Thanks for your wonderful job. @breizhn
I use this project to retrain on DNS-challenge dataset that was updated recently. The denoised results of the retraining model is a little worse than that of your model provided in this project( both 40h and 500h model). I just set 'norm_stft'=True'. Any advice to improve the performance of retraining?

Looking forward to your reply.

Jan 23 '21 10:01 liziru

@liziru Have you finished all 200 epochs training? and what's the final val_loss?

Feb 12 '21 02:02 guojunmin

@liziru Have you finished all 200 epochs training? and what's the final val_loss?

Thanks for your reply. This training won't stop until the early-stopping callback patience is exhausted. And the final loss is close to -21.3. What about the training loss?

Feb 12 '21 04:02 liziru

Thanks for your wonderful job. @breizhn I use this project to retrain on DNS-challenge dataset that was updated recently. The denoised results of the retraining model is a little worse than that of your model provided in this project( both 40h and 500h model). I just set 'norm_stft'=True'. Any advice to improve the performance of retraining?

Looking forward to your reply.

Yes, I also realized that. Some of the additional data from ICASSP DNS-Challenge is very noisy (Exspecially the german data). The english speech of the first challenge has lot better quality. You could clean up the data by using the baseline model or one of the models provided here and discard all "clean" speech files with a bad SNR. Just process the clean files with a speech enhancement model (be sure that the model does not introduce any latency), subtract the enhanced speech from the input file. This gives you the residual noise. Compare the power of the residual noise and the enhanced speech. If the SNR is just 5 db, the file is probably not really a clean speech file.

Feb 12 '21 10:02 breizhn

@liziru Have you finished all 200 epochs training? and what's the final val_loss?

Thanks for your reply. This training won't stop until the early-stopping callback patience is exhausted. And the final loss is close to -21.3. What about the training loss?

@liziru What do you mean training loss? I just pay attention to val_loss displayed during training. How is your environment settings? created with train_env.yml? I was surprised by your final loss around -21.3, because I have tried a lot of parameter combinations and the best result is just close to -16.9. By the way, my training data is from the repo forked by the owner. Did you try this data before?

Feb 14 '21 18:02 guojunmin

@liziru Have you finished all 200 epochs training? and what's the final val_loss?

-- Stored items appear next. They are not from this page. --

(** * Authentication and refresh-token subsystem of the finance tracker

    A shallow embedding of [AuthService] (src/finance/finance.service.ts,
    lines 751-1039) together with the parts of its collaborators that decide
    its behaviour: the two tables of the auth migration
    (supabase/migrations/20251003192917_create_auth_tables.sql), the
    [{data, error}] responses of the Supabase client
    (interfaces/supabase.interface), bcryptjs and the JWT service.

    Strings are modelled symbolically.  A string handled by the service is
    an ordinary literal, the compact form of a signed JWT, or a bcrypt hash
    string; signing and hashing are constructors, so a signature verifies
    only under the key that made it and a hash string records the cost, the
    salt and the bytes of the secret that bcrypt read.  Everything is
    executable.

    Besides [AuthService] the development embeds the JWT strategy
    (auth/jwt.strategy), the patterns and helpers of constants/regex over
    strings of UTF-16 code units, and the category methods of
    [FinanceService] over the [categories] table of the finance
    migration. *)

From Stdlib Require Import String ZArith List Bool Lia DecimalString.
Import ListNotations.
Open Scope string_scope.
Open Scope Z_scope.
Open Scope list_scope.
(** * shardmap: a sharded Robin Hood hash map

    A shallow embedding of the Go package [shardmap]: the packed entry word,
    the single-threaded shard table ([newShard], [resize], [SetWithHash],
    [set], [GetWithHash], [DeleteWithHash], [remove], [Scan], [Keys],
    [Values]) and the map that routes keys to shards ([Init], [choose],
    [Set], [SetAccept], [Get], [Delete], [DeleteAccept], [Len], [Range],
    [Clear]).

    Conventions.
    - [uint64] values are [Z] in [0, 2^64); every operation that can leave
      that range is wrapped with [u64].
    - [int] values (capacities, lengths, thresholds) are [Z]; they are
      bounded by slice lengths and never come near the 64-bit limits.
    - The [for { ... }] loops carry an iteration budget.  A loop that
      exhausts its budget yields [Spin]; an index outside a slice yields
      [Panic]; a normal return is [Ret].
    - The per-shard locks are not modelled: every operation holds the lock of
      its shard from start to end, so the sequential reading is the one the
      locks enforce.
    - The key hasher ([xxh3.HashString] on the byte view of the key) and
      [runtime.NumCPU()] are parameters. *)

From Stdlib Require Import ZArith Lia.
From Stdlib Require Import Floats.SpecFloat.
From stdpp Require Import base list numbers.

Open Scope Z_scope.

(** ** Results of possibly non-returning code *)

Inductive result (A : Type) : Type :=
| Ret (a : A)
| Panic
| Spin.
Arguments Ret {A} a.
Arguments Panic {A}.
Arguments Spin {A}.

Thanks for your reply. This training won't stop until the early-stopping callback patience is exhausted. And the final loss is close to -21.3. What about the training loss?

@liziru How can you get -21.3 losses? My current parameters are, audio_length: 30 silence_length: 0.0 total_hours: 40 snr_lower: -10 snr_upper: 10 total_snrlevels: 5 Training Data: Validation Data = 7:3 Noise Type: 9 EA DTLN parameters are set as default parameters in git code.

Total Result : loss -11.7281, validation loss -11.0988...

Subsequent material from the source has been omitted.